(** * EntityDB: the Google Cloud Storage backend of an entity-component store

    A shallow embedding of [src/entitydb/entitydb.py] and
    [src/entitydb/entitydb_gcs.py].  The bucket is a finite map from blob
    names to blobs, Python exceptions are the left summand of a result
    type, the [random] module is an explicit stream of draws, and objects
    that the Python code mutates in place (the entity, its components) are
    returned in their updated state. *)

From Stdlib Require Import Ascii String.
From stdpp Require Import strings gmap list.

Open Scope string_scope.
Open Scope list_scope.

(** ** Python values the code relies on *)

Module Py.

(** The exceptions that the modelled code can raise. *)
Inductive exn : Type :=
| TypeError
| ValueError
| KeyError (key : string)
| AttributeError (attr : string)
| NotImplementedError
| Exception (msg : string).

#[global] Instance exn_eq_dec : EqDecision exn.
Proof. solve_decision. Defined.

Definition result (A : Type) : Type := exn + A.

Definition ok {A} (a : A) : result A := inr a.
Definition raise {A} (e : exn) : result A := inl e.

#[global] Instance result_ret : MRet result := λ A a, inr a.
#[global] Instance result_fmap : FMap result := λ A B f r,
  match r with
  | inl e => inl e
  | inr a => inr (f a)
  end.
#[global] Instance result_bind : MBind result := λ A B k r,
  match r with
  | inl e => inl e
  | inr a => k a
  end.

(** A [for] loop that threads an accumulator and stops at the first
    exception. *)
Fixpoint for_each {A S} (items : list A) (acc : S)
    (body : S → A → result S) : result S :=
  match items with
  | [] => ok acc
  | x :: rest => acc' ← body acc x; for_each rest acc' body
  end.

(** [s.split(sep)] for a one-character separator: the pieces between the
    occurrences of [sep]; never the empty list. *)
Fixpoint split (sep : ascii) (s : string) : list string :=
  match s with
  | EmptyString => [EmptyString]
  | String c s' =>
      if decide (c = sep) then EmptyString :: split sep s'
      else match split sep s' with
           | [] => [String c EmptyString]
           | w :: ws => String c w :: ws
           end
  end.

(** [l[-1]] on the result of a split (which is never empty). *)
Definition last_item (l : list string) : string := List.last l EmptyString.

(** [c in s] for a character. *)
Fixpoint occurs (c : ascii) (s : string) : bool :=
  match s with
  | EmptyString => false
  | String c' s' => bool_decide (c' = c) || occurs c s'
  end.

(** [s[len(p):]] when [s.startswith(p)]. *)
Fixpoint strip_prefix (p s : string) : option string :=
  match p, s with
  | EmptyString, _ => Some s
  | String a p', String b s' =>
      if decide (a = b) then strip_prefix p' s' else None
  | String _ _, EmptyString => None
  end.

(** [string.digits] and [string.ascii_letters], as sequences of characters. *)
Definition digits : list ascii := list_ascii_of_string "0123456789".
Definition ascii_letters : list ascii :=
  list_ascii_of_string "abcdefghijklmnopqrstuvwxyzABCDEFGHIJKLMNOPQRSTUVWXYZ".

(** The state of the [random] module: an unbounded supply of draws and
    the number of draws consumed so far. *)
Record rng : Type := Rng { draws : nat → nat; pos : nat }.

(** [random.choice(seq)]: an index below [len(seq)], then the element there. *)
Definition choice (seq : list ascii) (g : rng) : ascii * rng :=
  (nth (draws g (pos g) `mod` length seq) seq "000"%char,
   Rng (draws g) (S (pos g))).

End Py.

(** ** The store: bucket, registry and random state *)

(** A blob of the bucket: its payload and its content type. *)
Record Blob : Type := MkBlob { payload : string; content_type : string }.

#[global] Instance Blob_eq_dec : EqDecision Blob.
Proof. solve_decision. Defined.

(** A component class, as far as the code looks at it: [__name__] and the
    fields its constructor declares. *)
Record Class : Type := MkClass { __name__ : string; declared_fields : list string }.

#[global] Instance Class_eq_dec : EqDecision Class.
Proof. solve_decision. Defined.

Record World : Type := MkWorld {
  bucket : gmap string Blob;
  component_classes : gmap string Class;
  random : Py.rng
}.

(** Code that reads and writes the store and may raise. *)
Definition Store (A : Type) : Type := World → World * Py.result A.

#[global] Instance Store_ret : MRet Store := λ A a w, (w, inr a).
#[global] Instance Store_bind : MBind Store := λ A B k m w,
  match m w with
  | (w', inl e) => (w', inl e)
  | (w', inr a) => k a w'
  end.

Definition throw {A} (e : Py.exn) : Store A := λ w, (w, inl e).

(** Lift a computation that only reads the store. *)
Definition reading {A} (f : World → Py.result A) : Store A := λ w, (w, f w).

(** Draw from the [random] module. *)
Definition draw {A} (gen : Py.rng → A * Py.rng) : Store A := λ w,
  (MkWorld (bucket w) (component_classes w) (gen (random w)).2,
   inr (gen (random w)).1).

(** [self.bucket.blob(name).upload_from_string(...)] *)
Definition upload (name : string) (blob : Blob) : Store unit := λ w,
  (MkWorld (<[name := blob]> (bucket w)) (component_classes w) (random w), inr ()).

(** A [for] loop in [Store] that rebuilds the visited objects. *)
Fixpoint for_all {A B} (body : A → Store B) (items : list A) : Store (list B) :=
  match items with
  | [] => mret []
  | x :: rest => y ← body x; ys ← for_all body rest; mret (y :: ys)
  end.

(** [storage_client.list_blobs(bucket, prefix=..., delimiter=...)]: the
    names of the blobs that start with [prefix] and have no [delimiter]
    after it.  The service lists in lexicographic order; here the order is
    that of the map's enumeration. *)
Definition listed (prefix : string) (delimiter : ascii) (name : string) : bool :=
  match Py.strip_prefix prefix name with
  | Some rest => negb (Py.occurs delimiter rest)
  | None => false
  end.

Definition list_blobs (b : gmap string Blob) (prefix : string) (delimiter : ascii)
    : list string :=
  filter (λ name, listed prefix delimiter name = true) (map_to_list b).*1.

Section DataModel.

(** The values held by component fields. *)
Context {Value : Type}.

(** A component instance: its class, its [_uid] attribute (absent until
    the component is persisted) and its other attributes. *)
Record Component : Type := MkComponent {
  class_of : Class;
  _uid : option string;
  attributes : list (string * Value)
}.

(** Modelled from the spec: [entitydb.entity.Entity] is not among the
    sources.  An entity is a handle on an identifier ([uid], absent
    before the first save), a back-reference to the owning store ([db]),
    the loaded components and the component types known but not loaded. *)
Record Entity : Type := MkEntity {
  uid : option string;
  db : bool;
  _components : list Component;
  _unloaded_components : list Class
}.

#[global] Instance Component_eq_dec `{EqDecision Value} : EqDecision Component.
Proof. solve_decision. Defined.

#[global] Instance Entity_eq_dec `{EqDecision Value} : EqDecision Entity.
Proof. solve_decision. Defined.

Definition get_components (entity : Entity) : list Component :=
  _components entity.

(** Python truth value of [entity.uid]: [None] and [""] are false. *)
Definition uid_truthy (entity : Entity) : bool :=
  match uid entity with
  | None => false
  | Some s => negb (bool_decide (s = ""))
  end.

End DataModel.

Arguments Component : clear implicits.
Arguments Entity : clear implicits.

(** Modelled from the spec: [entitydb.system.SystemWrapper] is not among
    the sources.  The compiled query of a system: the required component
    types by parameter name, in parameter order, and the excluded types. *)
Record SystemWrapper : Type := MkSystem {
  include_components : list (string * Class);
  exclude_components : list Class
}.

(** ** [entitydb.py]: the base class *)

Module EntityDB.

Definition PRIMARY_KEY : string := "_uid".
Definition ENTITY_TABLE : string := "_entities".
Definition ENTITY_REFERENCE : string := "_entity".

Section Methods.
Context {Value Callable : Type}.

Definition add_entity (entity : Entity Value) : Store string :=
  throw Py.NotImplementedError.

Definition update_entity (entity : Entity Value) : Store bool :=
  throw Py.NotImplementedError.

Definition delete_entity (entity : Entity Value) : Store unit :=
  throw Py.NotImplementedError.

Definition run (system_func : Callable) : Store unit :=
  throw Py.NotImplementedError.

Definition count_matches (system_func : Callable) : Store nat :=
  throw Py.NotImplementedError.

Definition load_component (entity : Entity Value) (component_type : Class)
    : Store bool :=
  throw Py.NotImplementedError.
End Methods.
(** * gen_news.py: the news aggregation pipeline

    A shallow embedding of the pipeline of [gen_news.py] (fetchers,
    per-source cap, enrichment selection, translation batching, time
    normalisation, freshness cutoff and final sort), and the properties
    of it that the specification states.

    Conventions.
    - A Python [str] is a list of Unicode code points ([N]), so that
      [length] is Python's [len] and the ellipsis U+2026 counts as one
      character.
    - Code that can raise returns an [outcome]; [try ... except] is
      [try_except].
    - What comes from the network or from a library outside the
      repository (HTTP responses, feedparser entries, the BeautifulSoup
      tree, html.unescape, str.lower, the translator, the date parsers of
      the standard library) is a [Variable] of the section that uses it. *)

From Stdlib Require Import ZArith NArith Lia String Ascii.
From stdpp Require Import base list gmap sorting.

Open Scope nat_scope.
Set Warnings "-register-all".

(** ** Strings *)

Abbreviation str := (list N).

(** An ASCII literal as a Python string. *)
Definition u (s : string) : str :=
  (fun a => N_of_ascii a) <$> list_ascii_of_string s.

Definition ELLIPSIS : N := 8230%N.
Definition SPACE : N := 32%N.
Definition LT : N := 60%N.
Definition GT : N := 62%N.
Definition SLASH : N := 47%N.

(** [str.isspace] on one character, which is also [\s] of [re] on [str]
    patterns. *)
Definition isspace (c : N) : bool :=
  ((9 <=? c) && (c <=? 13) || (28 <=? c) && (c <=? 32)
   || (c =? 133) || (c =? 160) || (c =? 5760)
   || (8192 <=? c) && (c <=? 8202)
   || (c =? 8232) || (c =? 8233) || (c =? 8239) || (c =? 8287)
   || (c =? 12288))%N.

Definition str_eqb (a b : str) : bool := bool_decide (a = b).

(** [not s] for a string. *)
Definition is_empty (s : str) : bool :=
  match s with [] => true | _ => false end.

(** [a.startswith(p)] *)
Fixpoint startswith (a p : str) : bool :=
  match p, a with
  | [], _ => true
  | _ :: _, [] => false
  | y :: p', x :: a' => (x =? y)%N && startswith a' p'
  end.

(** [s.lstrip()], [s.rstrip()] and [s.strip()] with no argument. *)
Fixpoint lstrip (s : str) : str :=
  match s with
  | c :: s' => if isspace c then lstrip s' else s
  | [] => []
  end.
Definition rstrip (s : str) : str := rev (lstrip (rev s)).
Definition strip (s : str) : str := rstrip (lstrip s).

(** [s.lstrip("/")] and [s.rstrip("/")]. *)
Fixpoint lstrip_slash (s : str) : str :=
  match s with
  | c :: s' => if (c =? SLASH)%N then lstrip_slash s' else s
  | [] => []
  end.
Definition rstrip_slash (s : str) : str := rev (lstrip_slash (rev s)).

(** ** Exceptions *)

(** The exceptions the modelled code can meet; all of them are subclasses
    of [Exception]. *)
Inductive exn :=
  | ValueError | TypeError | KeyError | AttributeError | OverflowError
  | RequestException | OtherException.

Inductive outcome (A : Type) :=
  | Return (a : A)
  | Raise (e : exn).
Arguments Return {A} a.
Arguments Raise {A} e.

#[global] Instance outcome_ret : MRet outcome := fun A a => Return a.
#[global] Instance outcome_bind : MBind outcome := fun A B k m =>
  match m with
  | Return a => k a
  | Raise e => Raise e
  end.

(** [try: body except Exception as exc: handler exc] *)
Definition try_except {A} (body : outcome A) (handler : exn -> outcome A)
  : outcome A :=
  match body with
  | Return a => Return a
  | Raise e => handler e
  end.

(** A loop body run over a list, stopping at the first exception. *)
Fixpoint for_each {A S} (body : S -> A -> outcome S) (l : list A) (s : S)
  : outcome S :=
  match l with
  | [] => Return s
  | x :: l' => s' ← body s x; for_each body l' s'
  end.

(** ** [_truncate] and [_clean] *)

Definition _truncate (text : str) (n : nat) : str :=
  if n <? length text then take n text ++ [ELLIPSIS] else text.

(** [re.sub(r"<[^>]+>", "", text)].  [pending = Some buf] when a '<' has
    been read and then the characters [rev buf], none of them '>'. *)
Fixpoint sub_tags (pending : option str) (s : str) : str :=
  match s with
  | [] =>
      match pending with
      | None => []
      | Some buf => LT :: rev buf
      end
  | c :: s' =>
      match pending with
      | None => if (c =? LT)%N then sub_tags (Some []) s' else c :: sub_tags None s'
      | Some buf =>
          if (c =? GT)%N
          then match buf with
               | [] => LT :: GT :: sub_tags None s'
               | _ => sub_tags None s'
               end
          else sub_tags (Some (c :: buf)) s'
      end
  end.
(* ===== verification/Prelude.v ===== *)
(** * ReClash core: a verification library for the routing engine

    ReClash is a proxy client built on the mihomo core. Its own logic is the
    Go package [core/rcx], the smart-routing engine that decides which server
    every select group of a config uses, and the parts of the package [core]
    that feed it and carry out what it asks. This library translates that
    code, operation by operation, and proves what makes it correct. File and
    function names below are those under src/core.

    ** How the program works

    A subscription brings a config: select groups and their servers. The host
    (rcx_runtime.go) reports the groups as a topology. The user, the provider
    of the subscription and an embedded library write profiles: tiers of
    conditions over what is known of a server, checks, exclusions, anti-flap
    settings. A binding attaches a profile to a group. The engine compiles
    each binding into a policy, keeps evidence per network and server (checks,
    traffic, failed dials, countries voted for), decides every group from the
    evidence by its policy, asks the host to select servers, close connections
    and run checks, and arms one timer for the next moment it must look again.

    ** The files

    The language and its libraries:
    - [Prelude]: 64-bit integers, lists, comparison chains, times, tactics and
      hints. [GoText], [TextFacts]: Go strings, UTF-8 and its round trip,
      trimming, splitting, numbers in decimal. [UrlText]: percent encoding,
      base64 and JSON strings.

    What is written by users (each the file of the same name in rcx/):
    - [Cond], [CondSyntax], [CondSyntaxFacts]: the condition language of
      rcx/cond.go: three-valued evaluation, lexer, parser.
    - [Profile], [Policy], [Library], [Layers]: rcx/profile.go, rcx/policy.go
      and rcx/trust.go: the document and its validation, the chain of profiles
      a profile extends, consent for contacting hosts, compilation. Facts in
      [LibraryFacts], [PolicyFacts] and [PoolFacts].
    - [Merge], [MergeFacts]: rcx/merge.go, the three-way merge of a forked
      profile.
    - [Route], [RouteFacts], [Scenario]: rcx/route.go and rcx/scenario.go.
    - [Bundle], [BundleFacts], [BundleExchange]: rcx/bundle.go, documents that
      travel with the profiles they name.
    - [Builder], [BuilderText], [BuilderFacts], [BuilderForms]: rcx/builder.go,
      a condition as a form and back.
    - [Studio], [StudioHost]: rcx/studio.go, the lint of documents, their
      canonical layout, the country picker and the requests of the editor.
      Facts in [LintFacts], [StudioFacts], [StudioHostFacts] and, beside a
      running machine, [StudioEffects].

    What is known, and the decision:
    - [Evidence], [Journal], [Identity], [Country]: rcx/evidence.go,
      rcx/journal.go, rcx/identity.go, rcx/country.go.
    - [Decide], [DecideFacts]: rcx/decide.go, a pure function from the members
      of a group, the evidence and the policy to one action.
    - [Budget]: rcx/plan.go, token buckets and orders of probing.

    The engine:
    - [Machine] is the state of rcx/machine.go as a record; every method that
      changes it is a function from machine to machine, in [Rebuild] (new
      topology or profiles), [Settle] (the pass over the groups), [Events]
      (what reaches it) and [Planner] (checks to buy, next wake-up). What a
      method asks of the core is appended to a list of calls; a panic of the
      code is [None]. [Samples] is a machine to compute with.
    - [Engine] is rcx/engine.go: each operation is one critical section of
      the engine's lock around the machine. [Drain] is its lock-free part:
      atomic counters bumped on the hot path, drained into the machine.
      [Status] is what the host reads: rcx/status.go, the queries of the
      engine and the run of one check; facts in [StatusFacts].
    - Facts in [MachineFacts], [RebuildFacts], [SettleFacts], [EventFacts],
      [PlannerFacts], [EngineFacts] and [DrainFacts]; [Witnesses] applies them
      to concrete machines.

    Around the engine:
    - [Flatten], [FlattenFacts]: how rcx_runtime.go and proxy.go turn the
      groups of the core into the engine's topology. [Host]: how
      rcx_runtime.go carries out what the engine asks, the tunnel mode and
      the user layer on their way, destinations that stay local.
    - [YamlStore], [ProfileBase]: profile_base.go and short_id.go, the host's
      overlay laid over a profile, on nodes in a store, since aliases share
      them. Facts in [InlineFacts] and [ProfileBaseFacts].
    - [Goroutines]: interleavings of goroutines over a shared state, and a
      token one of them holds; [Coalesce]: coalesced background runs and own
      probes; [RequestTraffic]: request_traffic.go, the goroutines that watch
      the traffic of a request.
    - [RouteWatch]: route.go, the numbered route the host watches.
    - [Messages]: message.go, the channels and the batcher of events.
    - [RouteInject]: rcx_routes.go, the scenario's routes in front of the
      config's rules.
    - [ProviderPolicy], [ProviderPolicyFacts]: provider_policy.go, limits the
      provider of a subscription sets.
    - [SpeedBudget]: speed_test_budget.go; [SpeedTest], [SpeedTestFacts]:
      speed_test_run.go, the manager of speed tests, its worker and the life
      of a run; [SpeedMeter]: the meter and the figures of
      speed_test_measurements.go. [Float64]: conversions of float64, and how
      large a rounded product or quotient can be.
    - [ShareLink]: share_link.go, the links of proxies. [ServiceCheck],
      [Region]: service_check.go, service_rules.go and region.go, a check as a
      tree of requests with what follows from each answer.

    ** How the code is rendered

    A Go [int] or [int64] is a [Z] whose operations wrap at 64 bits; a
    [float64] is a binary64 of SpecFloat. A string is its bytes. A map is a
    [gmap] where the code does not depend on an order; where it ranges over
    one, the order is a parameter ([RangeOrder]), so that a theorem holds of all
    of them. A pointer that is shared and changed is a key into a shared
    store. A time is a [Z] of nanoseconds with the zero time apart. A mutex
    makes each locked section one step; where the code uses atomics instead
    ([Drain], [Coalesce], [Host], [Messages],
    [RequestTraffic]) the goroutines are a step relation that interleaves
    single atomic operations, and theorems are by induction on its runs.

    Code outside this repository is a parameter: regular expressions, the
    Unicode tables, the public suffix list, URL parsing, YAML, HMAC, the
    proxies and the selection of mihomo, the clock and the files. They are
    classes, each with the operations the code uses and, where a theorem needs
    one, the documented law. Witnesses instantiate them.

    ** What the theorems show

    - Decisions ([DecideFacts]): a working server is left only for a reason;
      a switch only ever names an eligible member, a fixed one or the stranded
      fallback; a dead server is left when an eligible one exists; the ranking
      is a sorted permutation whose first eligible row is optimal; the order
      of the members does not matter.
    - The engine ([EngineFacts], [SettleFacts], [EventFacts], [PlannerFacts],
      [MachineFacts]): an invariant of every sequence of inputs; what a pass
      over the groups may ask of the core; that checks stay within the
      concurrency limit, and a failed check condemns a server only when the
      link is proven; that the engine wakes no later than anything it waits
      for, but for the dwell of a policy the network overrides; and exactly
      when planning panics.
    - Interleavings ([DrainFacts], [Coalesce], [RequestTraffic],
      [SpeedTestFacts]): no note of a server the topology keeps is lost, none
      is drained twice, no requested
      run is left behind; a closed request is let go once the host has its
      last totals; a speed test ends, ends once, and does not come back when
      it was cancelled.
    - Profiles ([LibraryFacts], [PolicyFacts], [PoolFacts], [MergeFacts],
      [CondSyntaxFacts]): the extends loop refines the inheritance relation;
      a compiled policy is closed and contacts no host nobody agreed to;
      narrowing a pool means conjunction; a merge is three-way key by key;
      parsing ends and yields well-scoped conditions.
    - The editor ([BuilderForms], [LintFacts], [StudioFacts],
      [StudioEffects], [BundleExchange]): a form says what its condition says;
      a lint gives the verdict saving will have; what it calls unused is read
      by no condition; the editor changes nothing of the engine but when a
      network was last seen, and the one request that panics; what a bundle
      carries arrives whole, through a codec whose texts read as the trees
      they were written from, up to looks ([YamlReads]).
    - Routes and scenarios ([RouteFacts], [Scenario], [RouteInject]):
      validation is a round trip; which program drives a group; injected
      routes leave the config as it was, never make it fail, and put in front
      exactly the rules that their matches spell.
    - The host ([FlattenFacts], [Host], [ProviderPolicyFacts], [RouteWatch],
      [Messages], [SpeedBudget], [SpeedMeter]): the reported topology is the core's; a
      selection reaches its node or leaves the group alone; which races may
      leave the tunnel mode or the user layer behind; what the provider's
      limits let through; a route version stands for one route; messages
      arrive in order and bulk messages get their turn; the bytes a test moves
      stay within its budget and its meter accounts for every byte.
    - Configs ([InlineFacts], [ProfileBaseFacts]): writing out aliases ends
      and changes no meaning, or tells of an alias to itself; what the merged
      config holds of the profile and of the overlay, key by key, and which
      numbers it keeps as text.
    - Checks of services ([ServiceCheck]): whatever the network answers, a
      check ends after few requests with the verdict that a table of the
      services ([bears]) gives to the answers; a
      newer check of a service cancels the older one and no other.
    - Links ([ShareLink]): which proxies have none, and that a link reads back,
      key by key, to the fields its type says ([url_table], [json_table]).
    - Components ([Evidence], [Journal], [Identity], [Budget]): verdicts as
      functions of history, bounds of every store, stable and distinct keys,
      what the host reads from the journal, the daily cap.

    ** Fuel and bounds

    Loops that are not structural take fuel, and a theorem says it is enough:
    [parse_fuel] grows with the number of tokens (the error [OutOfFuel] is never returned);
    [chain_fuel] is two more than the longest chain the code accepts, five;
    routes are walked through at most 65 proxies by a fuel of the code itself
    ([route_fuel]); flattened paths are at most five selectors deep, again the
    code's own bound ([walk_fuel]); a merge recurses by the height of its
    trees; reading an upload's payload copies a byte a turn. An export follows
    at most one reference for each profile and each queued one ([export_fuel]).
    A confirmed upload is spread over one interval a turn ([confirm_fuel]).
    The nodes of a YAML document may refer to each other without end; what
    walks them takes the depth of the stack left to it, and running out of it
    is a fault of its own, as it is in Go. The theorems say when the depth of
    the document is enough, and when none is.
    Fresh keys, ids and names are searched among one more candidate than there
    are taken ones.

    ** Not modelled

    Network I/O (probes, the transfers of speed tests, fetching,
    DNS, the doctor), process and platform code (cmd, platform, tun, mobile, certificates), the
    JSON protocol and the calls that only pass through to mihomo. They hold no
    state the engine decides by. *)

From stdpp Require Export base gmap sets list strings.
From Stdlib Require Export ZArith Lia.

**EXERCISE OBJECTIVE**
Your answer consists solely of the lines from the top of the records above through the line that contains "names to blobs, Python", each echoed exactly.

**COMPLETED EXERCISE**
(** * EntityDB: the Google Cloud Storage backend of an entity-component store

    A shallow embedding of [src/entitydb/entitydb.py] and
    [src/entitydb/entitydb_gcs.py].  The bucket is a finite map from blob
    names to blobs, Python exceptions are the left summand of a result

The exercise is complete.